Records from a collection
(** The shape of the trace of [big_file_upload]. *)
Lemma big_file_upload_trace (E : Env) (source destination : string)
    (interactive use_team_root : bool) (password : option string)
    (expiration : option Z) (autorename : bool) (w : World) :
  exists new,
    w_trace (big_file_upload E source destination interactive use_team_root
               password expiration autorename w).2
    = w_trace w ++ new /\
    (truthy password = false ->
     Forall (fun ev => is_share_call ev = false) new) /\
    (forall i dbx path settings,
       new !! i
       = Some (EApi dbx
                 (sharing_create_shared_link_with_settings path settings)) ->
       exists before during w1,
         new = before ++ during
               ++ [ESleep 10;
                   EApi dbx (sharing_create_shared_link_with_settings path
                               settings)] /\
         i = S (length (before ++ during)) /\
         Forall (fun ev => is_share_call ev = false) (before ++ during) /\
         w_trace w1 = w_trace w ++ before /\
         upload E source destination dbx autorename w1
         = (Ok path, add_events w1 during) /\
         truthy password = true /\
         link_password settings = default EmptyString password).
Proof.
  (* a run without a share call *)
  assert (Hnone : forall new : Trace,
             Forall (fun ev => is_share_call ev = false) new ->
             (truthy password = false ->
              Forall (fun ev => is_share_call ev = false) new) /\
             (forall i dbx path settings,
                new !! i
                = Some (EApi dbx
                          (sharing_create_shared_link_with_settings path
                             settings)) ->
                exists before during w1,
                  new = before ++ during
                        ++ [ESleep 10;
                            EApi dbx
                              (sharing_create_shared_link_with_settings path
                                 settings)] /\
                  i = S (length (before ++ during)) /\
                  Forall (fun ev => is_share_call ev = false)
                    (before ++ during) /\
                  w_trace w1 = w_trace w ++ before /\
                  upload E source destination dbx autorename w1
                  = (Ok path, add_events w1 during) /\
                  truthy password = true /\
                  link_password settings = default EmptyString password)).
  { intros new Hall. split; [done|]. intros i dbx path settings Hi.
    by destruct (no_share_lookup _ _ _ _ _ Hall Hi). }
  unfold big_file_upload, bind at 1.
  destruct (cached_refresh_token_emits E interactive w)
    as (preA & HtrA & HallA).
  pose proof (Forall_impl _ _ _ HallA login_event_no_share) as HnoA.
  destruct (cached_refresh_token E interactive w) as [[tok|e|] wA];
    simpl in HtrA; try (exists preA; split; [done|]; by apply Hnone).
  unfold bind at 1.
  pose proof (new_dropbox_still E tok wA) as HwB.
  destruct (new_dropbox E tok wA) as [[dbx0|e|] wB]; simpl in HwB; subst wB;
    try (exists preA; split; [done|]; by apply Hnone).
  rewrite try_except_reraise. unfold bind at 1.
  destruct (choose_root_traces E dbx0 use_team_root wA)
    as (evC & HwC & HallC).
  pose proof (Forall_impl _ _ _ HallC account_call_no_share) as HnoC.
  destruct (choose_root E dbx0 use_team_root wA) as [[dbx|e|] wC];
    simpl in HwC; subst wC;
    try (exists (preA ++ evC); simpl; rewrite HtrA, app_assoc;
         split; [done|]; apply Hnone; by apply Forall_app).
  unfold bind at 1.
  destruct (upload_traces E source destination dbx autorename
              (add_events wA evC)) as (during & HwU & HallU).
  pose proof (Forall_impl _ _ _ HallU upload_call_no_share) as HnoU.
  destruct (upload E source destination dbx autorename (add_events wA evC))
    as [[path|e|] wU] eqn:Hup; simpl in HwU; subst wU;
    try (exists (preA ++ evC ++ during); simpl;
         rewrite HtrA, <- !app_assoc;
         split; [done|]; apply Hnone; rewrite !Forall_app; by repeat split).
  destruct (truthy password) eqn:Hpw.
  - (* a password was requested: the sleep, then the share call *)
    set (settings := {| require_password := true;
                        link_password := default EmptyString password;
                        allow_download := true; expires := expiration;
                        audience := LinkAudience_public |}).
    set (share := EApi dbx (sharing_create_shared_link_with_settings path
                              settings)).
    exists ((preA ++ evC) ++ during ++ [ESleep 10; share]).
    assert (Hno : Forall (fun ev => is_share_call ev = false)
                    ((preA ++ evC) ++ during))
      by (rewrite !Forall_app; by repeat split).
    split; [|split; [done|]].
    + unfold time_sleep, dbx_sharing_create_shared_link_with_settings,
        bind, emit.
      match goal with
      | |- context [api ?d ?c ?srv ?w0] =>
          destruct (srv (w_trace w0) d) as [c0|link] eqn:Hsrv;
          [rewrite (api_raise d c srv w0 c0 Hsrv)
          |rewrite (api_ok d c srv w0 link Hsrv)]
      end; cbn [snd ret w_trace add_events];
        rewrite HtrA, <- !app_assoc; done.
    + intros i dbx' path' settings' Hi. rewrite app_assoc in Hi.
      destruct (share_call_is_last _ _ _ _ _ _ Hno Hi) as [-> Heq].
      unfold share in Heq. simplify_eq.
      exists (preA ++ evC), during, (add_events wA evC).
      repeat split; try done.
      simpl. by rewrite HtrA, app_assoc.
  - exists (preA ++ evC ++ during). simpl. rewrite HtrA, <- !app_assoc.
    split; [done|]. apply Hnone. rewrite !Forall_app; by repeat split.
Qed.

(** C9. In every run of [big_file_upload], a call of the share-link API
    is the last action of the run; right before it stands the settling
    delay of ten seconds, and right before that a complete run of
    [upload] that returned, with the path the link is then requested for.
    No share-link call is made before, and none at all when no password
    was requested. *)
Theorem share_link_only_after_upload (E : Env) (source destination : string)
    (interactive use_team_root : bool) (password : option string)
    (expiration : option Z) (autorename : bool) (w : World) :
  exists new,
    w_trace (big_file_upload E source destination interactive use_team_root
               password expiration autorename w).2
    = w_trace w ++ new /\
    (truthy password = false ->
     Forall (fun ev => is_share_call ev = false) new) /\
    (forall i dbx path settings,
       new !! i
       = Some (EApi dbx
                 (sharing_create_shared_link_with_settings path settings)) ->
       exists before during w1,
         new = before ++ during
               ++ [ESleep 10;
                   EApi dbx (sharing_create_shared_link_with_settings path
                               settings)] /\
         i = S (length (before ++ during)) /\
         Forall (fun ev => is_share_call ev = false) (before ++ during) /\
         w_trace w1 = w_trace w ++ before /\
         upload E source destination dbx autorename w1
         = (Ok path, add_events w1 during) /\
         truthy password = true /\
         link_password settings = default EmptyString password).
Proof.
  exact (big_file_upload_trace E source destination interactive
           use_team_root password expiration autorename w).
Qed.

> What is being asked
Output each of the records exactly as it stands above.

> Solution to this task
(** The shape of the trace of [big_file_upload]. *)
Lemma big_file_upload_trace (E : Env) (source destination : string)
    (interactive use_team_root : bool) (password : option string)
    (expiration : option Z) (autorename : bool) (w : World) :
  exists new,
    w_trace (big_file_upload E source destination interactive use_team_root
               password expiration autorename w).2
    = w_trace w ++ new /\
    (truthy password = false ->
     Forall (fun ev => is_share_call ev = false) new) /\
    (forall i dbx path settings,
       new !! i
       = Some (EApi dbx
                 (sharing_create_shared_link_with_settings path settings)) ->
       exists before during w1,
         new = before ++ during
               ++ [ESleep 10;
                   EApi dbx (sharing_create_shared_link_with_settings path
                               settings)] /\
         i = S (length (before ++ during)) /\
         Forall (fun ev => is_share_call ev = false) (before ++ during) /\
         w_trace w1 = w_trace w ++ before /\
         upload E source destination dbx autorename w1
         = (Ok path, add_events w1 during) /\
         truthy password = true /\
         link_password settings = default EmptyString password).
Proof.
  (* a run without a share call *)
  assert (Hnone : forall new : Trace,
             Forall (fun ev => is_share_call ev = false) new ->
             (truthy password = false ->
              Forall (fun ev => is_share_call ev = false) new) /\
             (forall i dbx path settings,
                new !! i
                = Some (EApi dbx
                          (sharing_create_shared_link_with_settings path
                             settings)) ->
                exists before during w1,
                  new = before ++ during
                        ++ [ESleep 10;
                            EApi dbx
                              (sharing_create_shared_link_with_settings path
                                 settings)] /\
                  i = S (length (before ++ during)) /\
                  Forall (fun ev => is_share_call ev = false)
                    (before ++ during) /\
                  w_trace w1 = w_trace w ++ before /\
                  upload E source destination dbx autorename w1
                  = (Ok path, add_events w1 during) /\
                  truthy password = true /\
                  link_password settings = default EmptyString password)).
  { intros new Hall. split; [done|]. intros i dbx path settings Hi.
    by destruct (no_share_lookup _ _ _ _ _ Hall Hi). }
  unfold big_file_upload, bind at 1.
  destruct (cached_refresh_token_emits E interactive w)
    as (preA & HtrA & HallA).
  pose proof (Forall_impl _ _ _ HallA login_event_no_share) as HnoA.
  destruct (cached_refresh_token E interactive w) as [[tok|e|] wA];
    simpl in HtrA; try (exists preA; split; [done|]; by apply Hnone).
  unfold bind at 1.
  pose proof (new_dropbox_still E tok wA) as HwB.
  destruct (new_dropbox E tok wA) as [[dbx0|e|] wB]; simpl in HwB; subst wB;
    try (exists preA; split; [done|]; by apply Hnone).
  rewrite try_except_reraise. unfold bind at 1.
  destruct (choose_root_traces E dbx0 use_team_root wA)
    as (evC & HwC & HallC).
  pose proof (Forall_impl _ _ _ HallC account_call_no_share) as HnoC.
  destruct (choose_root E dbx0 use_team_root wA) as [[dbx|e|] wC];
    simpl in HwC; subst wC;
    try (exists (preA ++ evC); simpl; rewrite HtrA, app_assoc;
         split; [done|]; apply Hnone; by apply Forall_app).
  unfold bind at 1.
  destruct (upload_traces E source destination dbx autorename
              (add_events wA evC)) as (during & HwU & HallU).
  pose proof (Forall_impl _ _ _ HallU upload_call_no_share) as HnoU.
  destruct (upload E source destination dbx autorename (add_events wA evC))
    as [[path|e|] wU] eqn:Hup; simpl in HwU; subst wU;
    try (exists (preA ++ evC ++ during); simpl;
         rewrite HtrA, <- !app_assoc;
         split; [done|]; apply Hnone; rewrite !Forall_app; by repeat split).
  destruct (truthy password) eqn:Hpw.
  - (* a password was requested: the sleep, then the share call *)
    set (settings := {| require_password := true;
                        link_password := default EmptyString password;
                        allow_download := true; expires := expiration;
                        audience := LinkAudience_public |}).
    set (share := EApi dbx (sharing_create_shared_link_with_settings path
                              settings)).
    exists ((preA ++ evC) ++ during ++ [ESleep 10; share]).
    assert (Hno : Forall (fun ev => is_share_call ev = false)
                    ((preA ++ evC) ++ during))
      by (rewrite !Forall_app; by repeat split).
    split; [|split; [done|]].
    + unfold time_sleep, dbx_sharing_create_shared_link_with_settings,
        bind, emit.
      match goal with
      | |- context [api ?d ?c ?srv ?w0] =>
          destruct (srv (w_trace w0) d) as [c0|link] eqn:Hsrv;
          [rewrite (api_raise d c srv w0 c0 Hsrv)
          |rewrite (api_ok d c srv w0 link Hsrv)]
      end; cbn [snd ret w_trace add_events];
        rewrite HtrA, <- !app_assoc; done.
    + intros i dbx' path' settings' Hi. rewrite app_assoc in Hi.
      destruct (share_call_is_last _ _ _ _ _ _ Hno Hi) as [-> Heq].
      unfold share in Heq. simplify_eq.
      exists (preA ++ evC), during, (add_events wA evC).
      repeat split; try done.
      simpl. by rewrite HtrA, app_assoc.
  - exists (preA ++ evC ++ during). simpl. rewrite HtrA, <- !app_assoc.
    split; [done|]. apply Hnone. rewrite !Forall_app; by repeat split.
Qed.

(** C9. In every run of [big_file_upload], a call of the share-link API
    is the last action of the run; right before it stands the settling
    delay of ten seconds, and right before that a complete run of
    [upload] that returned, with the path the link is then requested for.
    No share-link call is made before, and none at all when no password
    was requested. *)
Theorem share_link_only_after_upload (E : Env) (source destination : string)
    (interactive use_team_root : bool) (password : option string)
    (expiration : option Z) (autorename : bool) (w : World) :
  exists new,
    w_trace (big_file_upload E source destination interactive use_team_root
               password expiration autorename w).2
    = w_trace w ++ new /\
    (truthy password = false ->
     Forall (fun ev => is_share_call ev = false) new) /\
    (forall i dbx path settings,
       new !! i
       = Some (EApi dbx
                 (sharing_create_shared_link_with_settings path settings)) ->
       exists before during w1,
         new = before ++ during
               ++ [ESleep 10;
                   EApi dbx (sharing_create_shared_link_with_settings path
                               settings)] /\
         i = S (length (before ++ during)) /\
         Forall (fun ev => is_share_call ev = false) (before ++ during) /\
         w_trace w1 = w_trace w ++ before /\
         upload E source destination dbx autorename w1
         = (Ok path, add_events w1 during) /\
         truthy password = true /\
         link_password settings = default EmptyString password).
Proof.
  exact (big_file_upload_trace E source destination interactive
           use_team_root password expiration autorename w).
Qed.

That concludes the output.